---------- EXCERPTED DATA
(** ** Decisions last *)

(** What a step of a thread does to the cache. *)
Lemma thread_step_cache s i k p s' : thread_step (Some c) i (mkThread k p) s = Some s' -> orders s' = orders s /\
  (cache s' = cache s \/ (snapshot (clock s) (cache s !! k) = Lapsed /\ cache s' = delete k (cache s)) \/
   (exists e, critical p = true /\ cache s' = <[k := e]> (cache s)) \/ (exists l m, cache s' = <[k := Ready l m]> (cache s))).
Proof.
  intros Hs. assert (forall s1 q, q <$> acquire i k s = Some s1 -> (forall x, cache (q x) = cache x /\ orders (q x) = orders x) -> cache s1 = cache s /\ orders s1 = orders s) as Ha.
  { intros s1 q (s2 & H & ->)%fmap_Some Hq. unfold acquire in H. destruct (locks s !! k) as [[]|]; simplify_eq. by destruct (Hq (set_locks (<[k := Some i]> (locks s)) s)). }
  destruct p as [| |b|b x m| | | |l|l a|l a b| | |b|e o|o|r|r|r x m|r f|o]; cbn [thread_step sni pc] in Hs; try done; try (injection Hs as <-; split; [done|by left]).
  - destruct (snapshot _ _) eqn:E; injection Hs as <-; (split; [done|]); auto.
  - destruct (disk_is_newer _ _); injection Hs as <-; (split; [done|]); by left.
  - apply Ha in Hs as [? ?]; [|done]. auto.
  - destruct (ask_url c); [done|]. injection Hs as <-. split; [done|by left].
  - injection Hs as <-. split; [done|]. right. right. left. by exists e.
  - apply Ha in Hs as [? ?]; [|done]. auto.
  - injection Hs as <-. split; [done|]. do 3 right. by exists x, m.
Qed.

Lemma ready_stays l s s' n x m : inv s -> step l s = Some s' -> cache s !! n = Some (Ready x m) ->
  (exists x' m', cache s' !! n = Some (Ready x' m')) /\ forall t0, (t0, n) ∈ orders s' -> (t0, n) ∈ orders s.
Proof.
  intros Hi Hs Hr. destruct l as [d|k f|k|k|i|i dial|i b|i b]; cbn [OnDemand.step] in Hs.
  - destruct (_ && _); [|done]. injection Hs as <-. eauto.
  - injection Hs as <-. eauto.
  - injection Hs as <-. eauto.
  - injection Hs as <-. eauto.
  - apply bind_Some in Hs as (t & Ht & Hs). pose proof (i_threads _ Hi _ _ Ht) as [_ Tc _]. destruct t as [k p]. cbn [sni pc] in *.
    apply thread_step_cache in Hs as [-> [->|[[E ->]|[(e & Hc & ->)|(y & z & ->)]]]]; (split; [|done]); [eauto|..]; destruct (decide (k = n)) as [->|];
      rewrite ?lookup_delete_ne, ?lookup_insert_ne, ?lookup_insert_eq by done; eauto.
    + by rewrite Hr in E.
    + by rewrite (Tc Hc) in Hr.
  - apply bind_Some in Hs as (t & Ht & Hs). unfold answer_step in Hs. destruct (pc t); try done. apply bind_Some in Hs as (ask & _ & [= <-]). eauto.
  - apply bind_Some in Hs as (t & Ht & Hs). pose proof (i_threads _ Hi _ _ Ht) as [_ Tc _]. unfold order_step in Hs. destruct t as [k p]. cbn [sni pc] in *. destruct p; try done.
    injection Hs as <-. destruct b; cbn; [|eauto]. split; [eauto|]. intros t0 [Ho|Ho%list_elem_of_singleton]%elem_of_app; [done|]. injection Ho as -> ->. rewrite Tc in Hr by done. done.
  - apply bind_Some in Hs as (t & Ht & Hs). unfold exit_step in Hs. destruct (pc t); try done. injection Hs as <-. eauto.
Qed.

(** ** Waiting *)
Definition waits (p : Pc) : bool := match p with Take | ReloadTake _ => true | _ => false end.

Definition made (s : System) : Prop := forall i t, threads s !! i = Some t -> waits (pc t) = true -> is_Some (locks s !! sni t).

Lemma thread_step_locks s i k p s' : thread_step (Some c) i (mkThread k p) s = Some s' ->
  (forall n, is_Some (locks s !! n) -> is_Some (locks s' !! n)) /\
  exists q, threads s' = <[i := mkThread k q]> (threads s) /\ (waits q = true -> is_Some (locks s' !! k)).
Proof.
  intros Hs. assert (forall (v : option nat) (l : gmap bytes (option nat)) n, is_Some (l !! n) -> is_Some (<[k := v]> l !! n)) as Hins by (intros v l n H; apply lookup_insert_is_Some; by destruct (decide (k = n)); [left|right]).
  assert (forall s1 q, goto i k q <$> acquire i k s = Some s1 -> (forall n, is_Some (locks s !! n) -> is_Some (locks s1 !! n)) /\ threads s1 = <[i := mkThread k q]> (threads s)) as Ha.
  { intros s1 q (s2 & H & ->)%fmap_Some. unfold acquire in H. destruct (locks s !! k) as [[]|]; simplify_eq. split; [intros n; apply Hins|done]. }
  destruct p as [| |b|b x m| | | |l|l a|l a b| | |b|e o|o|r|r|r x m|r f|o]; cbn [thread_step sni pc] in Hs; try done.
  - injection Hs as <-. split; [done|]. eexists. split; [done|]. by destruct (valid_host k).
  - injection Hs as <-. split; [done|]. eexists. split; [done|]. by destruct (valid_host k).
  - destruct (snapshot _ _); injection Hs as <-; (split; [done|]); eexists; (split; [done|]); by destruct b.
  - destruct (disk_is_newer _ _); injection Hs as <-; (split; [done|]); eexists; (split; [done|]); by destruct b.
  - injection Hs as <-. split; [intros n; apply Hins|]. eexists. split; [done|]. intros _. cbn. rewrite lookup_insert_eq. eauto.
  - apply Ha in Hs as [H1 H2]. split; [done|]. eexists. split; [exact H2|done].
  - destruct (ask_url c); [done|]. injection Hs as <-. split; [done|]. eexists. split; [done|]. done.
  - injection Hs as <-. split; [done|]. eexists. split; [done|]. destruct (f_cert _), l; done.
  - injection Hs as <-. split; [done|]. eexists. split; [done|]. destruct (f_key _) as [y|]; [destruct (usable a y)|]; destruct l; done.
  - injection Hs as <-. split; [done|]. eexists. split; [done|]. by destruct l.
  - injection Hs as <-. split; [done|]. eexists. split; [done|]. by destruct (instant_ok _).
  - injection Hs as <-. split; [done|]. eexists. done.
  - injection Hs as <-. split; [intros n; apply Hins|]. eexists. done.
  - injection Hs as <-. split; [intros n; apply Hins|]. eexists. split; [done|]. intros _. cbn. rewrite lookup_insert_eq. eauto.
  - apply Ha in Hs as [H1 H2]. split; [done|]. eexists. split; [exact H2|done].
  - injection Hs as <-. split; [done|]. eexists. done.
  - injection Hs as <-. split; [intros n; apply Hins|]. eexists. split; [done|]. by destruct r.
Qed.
--------------------
---------- EXCERPTED DATA
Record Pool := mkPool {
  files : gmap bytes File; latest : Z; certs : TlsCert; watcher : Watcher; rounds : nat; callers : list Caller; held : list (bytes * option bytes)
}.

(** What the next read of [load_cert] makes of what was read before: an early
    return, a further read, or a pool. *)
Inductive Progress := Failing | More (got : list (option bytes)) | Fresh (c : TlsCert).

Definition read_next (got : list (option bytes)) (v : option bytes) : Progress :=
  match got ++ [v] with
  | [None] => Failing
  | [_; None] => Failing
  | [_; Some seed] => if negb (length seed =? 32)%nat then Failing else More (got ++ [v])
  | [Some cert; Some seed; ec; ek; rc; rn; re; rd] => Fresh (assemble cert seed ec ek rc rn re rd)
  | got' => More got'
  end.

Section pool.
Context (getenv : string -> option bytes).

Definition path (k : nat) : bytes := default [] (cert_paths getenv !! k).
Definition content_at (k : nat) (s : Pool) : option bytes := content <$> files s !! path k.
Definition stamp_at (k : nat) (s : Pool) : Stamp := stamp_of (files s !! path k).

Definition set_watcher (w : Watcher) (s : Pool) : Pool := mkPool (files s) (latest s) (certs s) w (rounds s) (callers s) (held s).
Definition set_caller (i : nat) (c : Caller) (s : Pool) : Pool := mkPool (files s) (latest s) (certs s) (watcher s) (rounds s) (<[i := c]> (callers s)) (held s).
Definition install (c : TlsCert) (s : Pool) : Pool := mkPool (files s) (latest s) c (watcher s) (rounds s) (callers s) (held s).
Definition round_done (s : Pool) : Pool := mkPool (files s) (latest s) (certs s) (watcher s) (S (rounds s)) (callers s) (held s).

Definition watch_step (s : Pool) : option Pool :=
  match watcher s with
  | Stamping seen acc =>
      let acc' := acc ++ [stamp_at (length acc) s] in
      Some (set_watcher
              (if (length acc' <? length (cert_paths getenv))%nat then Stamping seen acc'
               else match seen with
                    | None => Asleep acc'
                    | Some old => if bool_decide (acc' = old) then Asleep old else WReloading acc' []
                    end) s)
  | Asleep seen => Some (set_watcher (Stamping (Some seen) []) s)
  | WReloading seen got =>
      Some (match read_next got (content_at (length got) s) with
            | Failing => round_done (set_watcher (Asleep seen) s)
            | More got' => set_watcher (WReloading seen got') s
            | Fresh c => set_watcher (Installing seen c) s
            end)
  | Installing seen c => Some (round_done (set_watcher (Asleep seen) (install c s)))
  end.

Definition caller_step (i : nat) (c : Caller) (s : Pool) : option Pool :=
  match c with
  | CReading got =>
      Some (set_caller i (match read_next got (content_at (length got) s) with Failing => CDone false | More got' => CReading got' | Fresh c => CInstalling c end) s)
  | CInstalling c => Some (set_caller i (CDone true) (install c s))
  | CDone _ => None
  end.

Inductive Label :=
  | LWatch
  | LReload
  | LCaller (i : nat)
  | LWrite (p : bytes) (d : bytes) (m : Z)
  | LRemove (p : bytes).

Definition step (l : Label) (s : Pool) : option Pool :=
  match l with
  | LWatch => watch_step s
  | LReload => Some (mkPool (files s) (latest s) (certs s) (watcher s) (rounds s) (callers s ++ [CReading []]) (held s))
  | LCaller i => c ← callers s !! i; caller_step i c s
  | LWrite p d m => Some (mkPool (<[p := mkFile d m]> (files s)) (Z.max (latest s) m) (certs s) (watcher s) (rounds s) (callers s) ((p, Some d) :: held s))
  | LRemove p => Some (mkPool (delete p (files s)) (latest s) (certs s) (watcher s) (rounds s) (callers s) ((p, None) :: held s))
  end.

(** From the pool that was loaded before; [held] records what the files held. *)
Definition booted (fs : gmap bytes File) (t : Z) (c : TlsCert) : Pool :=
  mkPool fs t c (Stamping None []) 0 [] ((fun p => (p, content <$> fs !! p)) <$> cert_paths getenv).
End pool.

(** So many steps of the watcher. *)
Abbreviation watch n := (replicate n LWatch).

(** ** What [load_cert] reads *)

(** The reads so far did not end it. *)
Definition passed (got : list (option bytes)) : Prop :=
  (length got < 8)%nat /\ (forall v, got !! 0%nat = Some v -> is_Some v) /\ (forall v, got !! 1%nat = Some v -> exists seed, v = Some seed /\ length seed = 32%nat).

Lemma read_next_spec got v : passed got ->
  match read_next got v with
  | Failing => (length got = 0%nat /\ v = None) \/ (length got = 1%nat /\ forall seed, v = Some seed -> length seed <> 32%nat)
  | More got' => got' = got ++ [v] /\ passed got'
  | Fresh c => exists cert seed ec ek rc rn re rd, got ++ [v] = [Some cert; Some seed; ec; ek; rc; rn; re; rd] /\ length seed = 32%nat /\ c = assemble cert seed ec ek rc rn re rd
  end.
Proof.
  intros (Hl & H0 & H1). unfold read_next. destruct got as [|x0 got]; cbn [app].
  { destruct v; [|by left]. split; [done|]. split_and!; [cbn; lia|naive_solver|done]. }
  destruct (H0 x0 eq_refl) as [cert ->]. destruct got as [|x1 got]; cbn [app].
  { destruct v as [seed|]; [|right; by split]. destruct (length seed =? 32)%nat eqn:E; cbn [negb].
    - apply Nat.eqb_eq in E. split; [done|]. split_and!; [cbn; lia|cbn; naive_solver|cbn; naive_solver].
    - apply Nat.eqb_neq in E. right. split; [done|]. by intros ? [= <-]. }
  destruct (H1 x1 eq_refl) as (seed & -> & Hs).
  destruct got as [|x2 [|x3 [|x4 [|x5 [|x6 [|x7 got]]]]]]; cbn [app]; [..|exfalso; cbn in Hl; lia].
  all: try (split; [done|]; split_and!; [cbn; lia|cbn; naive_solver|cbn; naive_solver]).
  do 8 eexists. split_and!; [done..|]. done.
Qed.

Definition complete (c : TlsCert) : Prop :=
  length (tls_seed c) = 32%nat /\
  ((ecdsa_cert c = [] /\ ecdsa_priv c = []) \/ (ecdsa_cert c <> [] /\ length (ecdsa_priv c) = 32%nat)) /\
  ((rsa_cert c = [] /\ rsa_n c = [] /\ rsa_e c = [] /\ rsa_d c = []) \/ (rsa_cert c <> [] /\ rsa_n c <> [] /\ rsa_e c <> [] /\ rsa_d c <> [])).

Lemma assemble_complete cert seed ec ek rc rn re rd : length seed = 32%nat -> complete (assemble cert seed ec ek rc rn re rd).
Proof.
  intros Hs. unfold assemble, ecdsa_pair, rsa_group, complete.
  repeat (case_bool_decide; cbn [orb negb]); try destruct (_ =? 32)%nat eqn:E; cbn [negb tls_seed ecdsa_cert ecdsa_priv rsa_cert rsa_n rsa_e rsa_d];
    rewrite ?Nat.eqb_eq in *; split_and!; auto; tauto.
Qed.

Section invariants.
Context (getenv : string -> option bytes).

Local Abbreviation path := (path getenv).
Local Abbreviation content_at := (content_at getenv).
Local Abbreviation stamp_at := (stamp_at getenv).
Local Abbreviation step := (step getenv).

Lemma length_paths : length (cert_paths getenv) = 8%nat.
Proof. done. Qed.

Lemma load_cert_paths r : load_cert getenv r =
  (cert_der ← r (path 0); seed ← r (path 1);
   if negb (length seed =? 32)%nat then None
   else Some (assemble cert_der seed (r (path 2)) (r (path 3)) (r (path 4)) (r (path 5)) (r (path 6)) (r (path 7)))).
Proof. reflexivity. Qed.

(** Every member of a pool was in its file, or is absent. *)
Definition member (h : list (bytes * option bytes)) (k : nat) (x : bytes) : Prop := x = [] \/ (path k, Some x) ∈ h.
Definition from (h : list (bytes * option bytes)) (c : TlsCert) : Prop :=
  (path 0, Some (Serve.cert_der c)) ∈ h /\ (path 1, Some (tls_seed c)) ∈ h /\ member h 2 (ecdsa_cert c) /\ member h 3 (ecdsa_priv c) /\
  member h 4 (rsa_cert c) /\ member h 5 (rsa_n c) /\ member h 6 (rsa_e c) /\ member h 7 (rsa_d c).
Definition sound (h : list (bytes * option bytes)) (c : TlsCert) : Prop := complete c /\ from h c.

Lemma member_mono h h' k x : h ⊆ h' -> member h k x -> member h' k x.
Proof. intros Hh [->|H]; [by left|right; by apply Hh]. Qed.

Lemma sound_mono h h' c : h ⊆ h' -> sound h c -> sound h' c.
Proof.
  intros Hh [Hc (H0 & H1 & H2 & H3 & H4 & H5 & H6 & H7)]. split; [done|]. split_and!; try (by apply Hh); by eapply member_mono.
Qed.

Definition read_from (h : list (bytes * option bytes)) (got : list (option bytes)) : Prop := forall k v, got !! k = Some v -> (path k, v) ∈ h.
--------------------
---------- EXCERPTED DATA
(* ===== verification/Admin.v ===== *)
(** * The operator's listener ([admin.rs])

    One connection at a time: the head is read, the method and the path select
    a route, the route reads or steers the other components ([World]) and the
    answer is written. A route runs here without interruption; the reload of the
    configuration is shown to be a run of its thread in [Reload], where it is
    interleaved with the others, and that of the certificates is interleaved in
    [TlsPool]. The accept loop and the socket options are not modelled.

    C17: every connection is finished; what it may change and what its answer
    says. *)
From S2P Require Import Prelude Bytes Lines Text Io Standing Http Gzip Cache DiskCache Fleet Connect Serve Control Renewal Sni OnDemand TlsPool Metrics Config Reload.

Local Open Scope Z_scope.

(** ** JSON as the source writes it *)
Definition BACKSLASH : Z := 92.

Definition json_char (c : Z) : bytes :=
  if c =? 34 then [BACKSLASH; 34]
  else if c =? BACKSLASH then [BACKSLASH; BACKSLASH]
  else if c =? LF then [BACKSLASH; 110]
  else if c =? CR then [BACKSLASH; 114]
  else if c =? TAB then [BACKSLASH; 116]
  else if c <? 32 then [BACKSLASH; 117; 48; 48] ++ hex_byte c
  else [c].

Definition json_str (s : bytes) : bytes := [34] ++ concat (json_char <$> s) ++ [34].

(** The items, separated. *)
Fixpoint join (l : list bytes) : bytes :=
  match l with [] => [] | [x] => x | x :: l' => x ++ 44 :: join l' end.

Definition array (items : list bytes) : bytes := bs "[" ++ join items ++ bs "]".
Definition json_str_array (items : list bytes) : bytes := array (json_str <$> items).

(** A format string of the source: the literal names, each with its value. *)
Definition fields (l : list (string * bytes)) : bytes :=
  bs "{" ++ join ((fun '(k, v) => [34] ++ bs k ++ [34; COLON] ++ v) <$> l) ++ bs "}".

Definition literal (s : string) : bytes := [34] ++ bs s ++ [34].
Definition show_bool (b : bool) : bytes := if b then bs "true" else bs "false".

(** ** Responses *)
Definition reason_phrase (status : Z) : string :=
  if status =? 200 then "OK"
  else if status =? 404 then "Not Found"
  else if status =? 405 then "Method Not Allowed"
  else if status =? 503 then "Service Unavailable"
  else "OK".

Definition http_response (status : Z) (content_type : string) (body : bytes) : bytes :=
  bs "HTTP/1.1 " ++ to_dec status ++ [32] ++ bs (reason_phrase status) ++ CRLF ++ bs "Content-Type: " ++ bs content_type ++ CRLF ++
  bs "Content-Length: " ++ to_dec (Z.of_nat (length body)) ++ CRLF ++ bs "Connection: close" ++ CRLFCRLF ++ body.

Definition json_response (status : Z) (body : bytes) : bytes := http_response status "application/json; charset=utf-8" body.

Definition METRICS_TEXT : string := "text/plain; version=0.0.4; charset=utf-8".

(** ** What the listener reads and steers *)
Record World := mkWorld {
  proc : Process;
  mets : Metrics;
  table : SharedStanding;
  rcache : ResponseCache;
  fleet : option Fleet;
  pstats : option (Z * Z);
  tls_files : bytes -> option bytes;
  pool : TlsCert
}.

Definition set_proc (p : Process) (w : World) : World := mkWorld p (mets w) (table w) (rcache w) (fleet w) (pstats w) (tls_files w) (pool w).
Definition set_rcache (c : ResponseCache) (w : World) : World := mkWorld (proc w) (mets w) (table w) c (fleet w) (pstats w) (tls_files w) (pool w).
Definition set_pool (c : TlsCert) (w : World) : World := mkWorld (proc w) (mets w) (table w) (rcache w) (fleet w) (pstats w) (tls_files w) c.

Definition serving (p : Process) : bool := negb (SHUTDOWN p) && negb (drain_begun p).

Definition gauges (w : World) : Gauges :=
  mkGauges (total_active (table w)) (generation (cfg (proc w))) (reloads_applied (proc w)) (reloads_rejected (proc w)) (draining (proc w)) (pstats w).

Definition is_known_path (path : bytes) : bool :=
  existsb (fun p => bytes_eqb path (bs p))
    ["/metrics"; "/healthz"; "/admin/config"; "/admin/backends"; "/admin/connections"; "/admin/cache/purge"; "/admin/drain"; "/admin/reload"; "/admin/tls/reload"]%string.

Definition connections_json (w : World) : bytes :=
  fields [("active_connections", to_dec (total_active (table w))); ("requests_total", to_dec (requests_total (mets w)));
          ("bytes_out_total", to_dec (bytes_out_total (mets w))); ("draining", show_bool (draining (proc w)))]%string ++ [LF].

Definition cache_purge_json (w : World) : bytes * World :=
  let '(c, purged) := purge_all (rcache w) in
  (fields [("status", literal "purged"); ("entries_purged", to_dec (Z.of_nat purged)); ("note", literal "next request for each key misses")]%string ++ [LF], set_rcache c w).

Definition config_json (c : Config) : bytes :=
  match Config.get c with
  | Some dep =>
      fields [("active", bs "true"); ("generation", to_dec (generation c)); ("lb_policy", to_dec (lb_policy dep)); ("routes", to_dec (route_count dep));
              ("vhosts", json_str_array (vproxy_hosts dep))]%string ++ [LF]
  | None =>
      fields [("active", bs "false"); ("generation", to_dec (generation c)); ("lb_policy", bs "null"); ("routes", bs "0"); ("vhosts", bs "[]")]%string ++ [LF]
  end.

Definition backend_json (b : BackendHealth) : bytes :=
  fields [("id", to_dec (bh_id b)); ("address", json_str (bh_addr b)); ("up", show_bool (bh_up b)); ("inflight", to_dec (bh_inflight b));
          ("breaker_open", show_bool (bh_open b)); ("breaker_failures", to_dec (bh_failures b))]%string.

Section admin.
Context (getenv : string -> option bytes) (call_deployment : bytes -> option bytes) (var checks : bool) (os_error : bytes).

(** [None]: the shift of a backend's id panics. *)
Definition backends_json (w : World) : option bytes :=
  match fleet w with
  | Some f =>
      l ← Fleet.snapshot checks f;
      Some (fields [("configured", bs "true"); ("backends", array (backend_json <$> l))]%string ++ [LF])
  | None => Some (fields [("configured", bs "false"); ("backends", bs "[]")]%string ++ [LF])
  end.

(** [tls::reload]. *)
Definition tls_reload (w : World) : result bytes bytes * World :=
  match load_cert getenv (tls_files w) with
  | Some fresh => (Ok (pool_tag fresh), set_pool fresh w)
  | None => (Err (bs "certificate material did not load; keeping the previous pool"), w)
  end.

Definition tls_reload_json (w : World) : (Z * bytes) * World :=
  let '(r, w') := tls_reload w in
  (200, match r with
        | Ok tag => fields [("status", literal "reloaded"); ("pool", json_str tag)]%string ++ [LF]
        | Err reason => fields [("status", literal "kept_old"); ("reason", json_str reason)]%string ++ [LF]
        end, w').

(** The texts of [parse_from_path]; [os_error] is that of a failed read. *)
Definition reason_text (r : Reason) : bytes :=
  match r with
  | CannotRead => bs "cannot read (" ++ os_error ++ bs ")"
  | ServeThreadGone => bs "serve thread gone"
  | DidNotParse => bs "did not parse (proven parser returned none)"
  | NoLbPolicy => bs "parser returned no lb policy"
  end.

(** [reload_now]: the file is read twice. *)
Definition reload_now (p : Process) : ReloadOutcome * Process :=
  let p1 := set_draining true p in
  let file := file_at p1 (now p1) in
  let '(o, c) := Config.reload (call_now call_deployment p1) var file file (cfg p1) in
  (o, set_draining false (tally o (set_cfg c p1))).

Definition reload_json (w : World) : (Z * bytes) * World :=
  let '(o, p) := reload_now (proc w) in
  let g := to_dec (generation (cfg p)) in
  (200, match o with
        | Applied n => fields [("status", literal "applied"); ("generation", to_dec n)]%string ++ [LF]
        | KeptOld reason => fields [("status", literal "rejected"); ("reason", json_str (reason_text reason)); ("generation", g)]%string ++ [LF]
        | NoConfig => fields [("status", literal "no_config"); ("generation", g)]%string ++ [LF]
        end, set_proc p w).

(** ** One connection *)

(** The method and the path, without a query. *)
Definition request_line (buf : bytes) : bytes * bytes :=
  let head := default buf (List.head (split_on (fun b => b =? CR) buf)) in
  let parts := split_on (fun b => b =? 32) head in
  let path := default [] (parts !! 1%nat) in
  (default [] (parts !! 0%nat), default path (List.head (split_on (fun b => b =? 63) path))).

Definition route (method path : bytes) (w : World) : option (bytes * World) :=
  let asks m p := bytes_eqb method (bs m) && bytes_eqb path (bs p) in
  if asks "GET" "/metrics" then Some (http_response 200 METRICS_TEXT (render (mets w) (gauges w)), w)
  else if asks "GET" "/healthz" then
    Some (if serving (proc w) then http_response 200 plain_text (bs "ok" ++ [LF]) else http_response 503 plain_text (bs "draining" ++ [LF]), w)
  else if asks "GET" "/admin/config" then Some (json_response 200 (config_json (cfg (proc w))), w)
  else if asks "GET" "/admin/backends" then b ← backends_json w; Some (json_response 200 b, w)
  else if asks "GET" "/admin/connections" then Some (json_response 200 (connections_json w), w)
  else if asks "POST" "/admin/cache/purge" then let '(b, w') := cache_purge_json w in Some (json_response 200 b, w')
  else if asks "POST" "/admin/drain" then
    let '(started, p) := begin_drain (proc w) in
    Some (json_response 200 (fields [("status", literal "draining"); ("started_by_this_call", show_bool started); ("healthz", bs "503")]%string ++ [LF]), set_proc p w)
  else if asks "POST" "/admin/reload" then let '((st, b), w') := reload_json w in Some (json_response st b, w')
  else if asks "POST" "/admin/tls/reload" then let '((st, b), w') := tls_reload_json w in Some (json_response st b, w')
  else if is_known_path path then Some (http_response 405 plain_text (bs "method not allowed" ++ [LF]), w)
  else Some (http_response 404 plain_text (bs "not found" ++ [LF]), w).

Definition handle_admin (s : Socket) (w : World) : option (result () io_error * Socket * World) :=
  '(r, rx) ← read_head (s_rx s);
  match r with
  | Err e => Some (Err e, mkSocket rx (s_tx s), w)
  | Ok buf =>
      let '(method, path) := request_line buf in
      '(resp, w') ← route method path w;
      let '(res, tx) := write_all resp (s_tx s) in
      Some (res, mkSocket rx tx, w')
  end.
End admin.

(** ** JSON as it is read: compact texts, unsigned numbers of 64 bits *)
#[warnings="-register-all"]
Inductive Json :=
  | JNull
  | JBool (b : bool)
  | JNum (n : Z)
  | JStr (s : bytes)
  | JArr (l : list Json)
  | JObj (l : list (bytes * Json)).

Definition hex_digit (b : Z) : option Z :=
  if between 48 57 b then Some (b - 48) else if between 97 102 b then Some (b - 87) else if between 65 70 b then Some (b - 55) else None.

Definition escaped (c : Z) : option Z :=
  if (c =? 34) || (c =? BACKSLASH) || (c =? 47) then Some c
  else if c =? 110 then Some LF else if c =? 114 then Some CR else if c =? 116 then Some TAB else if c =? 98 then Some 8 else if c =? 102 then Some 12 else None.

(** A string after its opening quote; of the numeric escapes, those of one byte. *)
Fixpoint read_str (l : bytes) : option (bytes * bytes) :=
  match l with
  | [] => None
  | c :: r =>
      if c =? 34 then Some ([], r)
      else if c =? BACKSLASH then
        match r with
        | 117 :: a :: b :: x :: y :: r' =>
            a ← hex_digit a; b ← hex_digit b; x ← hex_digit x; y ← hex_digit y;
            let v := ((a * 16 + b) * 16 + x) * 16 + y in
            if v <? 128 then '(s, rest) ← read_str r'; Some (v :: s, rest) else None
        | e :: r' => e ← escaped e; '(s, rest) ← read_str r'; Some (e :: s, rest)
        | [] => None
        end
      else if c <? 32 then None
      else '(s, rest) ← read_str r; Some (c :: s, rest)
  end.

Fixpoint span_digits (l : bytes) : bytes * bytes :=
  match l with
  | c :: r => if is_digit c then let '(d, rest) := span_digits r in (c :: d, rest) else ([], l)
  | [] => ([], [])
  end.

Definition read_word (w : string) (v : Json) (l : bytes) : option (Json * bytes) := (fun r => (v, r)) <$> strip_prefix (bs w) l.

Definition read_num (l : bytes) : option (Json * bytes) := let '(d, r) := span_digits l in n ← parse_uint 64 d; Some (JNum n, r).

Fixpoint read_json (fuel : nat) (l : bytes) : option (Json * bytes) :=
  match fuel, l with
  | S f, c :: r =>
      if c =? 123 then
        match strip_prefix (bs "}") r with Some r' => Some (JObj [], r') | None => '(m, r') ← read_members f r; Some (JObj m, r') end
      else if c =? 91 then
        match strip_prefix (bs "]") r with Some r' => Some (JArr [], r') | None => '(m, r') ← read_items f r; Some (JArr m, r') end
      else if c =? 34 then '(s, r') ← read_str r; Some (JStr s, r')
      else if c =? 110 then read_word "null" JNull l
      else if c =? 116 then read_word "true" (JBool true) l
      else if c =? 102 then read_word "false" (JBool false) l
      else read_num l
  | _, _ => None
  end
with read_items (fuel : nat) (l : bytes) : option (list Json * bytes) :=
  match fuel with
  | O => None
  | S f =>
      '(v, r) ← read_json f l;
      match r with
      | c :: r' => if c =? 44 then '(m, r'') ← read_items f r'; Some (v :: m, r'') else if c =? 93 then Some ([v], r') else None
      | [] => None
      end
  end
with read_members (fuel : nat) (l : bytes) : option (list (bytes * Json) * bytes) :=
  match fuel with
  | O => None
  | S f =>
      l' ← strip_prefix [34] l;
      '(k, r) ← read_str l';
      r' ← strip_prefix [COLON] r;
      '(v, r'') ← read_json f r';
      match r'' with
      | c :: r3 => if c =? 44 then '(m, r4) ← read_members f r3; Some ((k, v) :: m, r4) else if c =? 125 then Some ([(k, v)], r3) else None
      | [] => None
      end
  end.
--------------------
*THE PROBLEM:*
Copy out only the lines of the records above from the one with "(proc w))), w)" through the one with "(connections_json w), w)", exactly as they stand, both included.

*TASK OUTPUT:*
  else if asks "GET" "/admin/config" then Some (json_response 200 (config_json (cfg (proc w))), w)
  else if asks "GET" "/admin/backends" then b ← backends_json w; Some (json_response 200 b, w)
  else if asks "GET" "/admin/connections" then Some (json_response 200 (connections_json w), w)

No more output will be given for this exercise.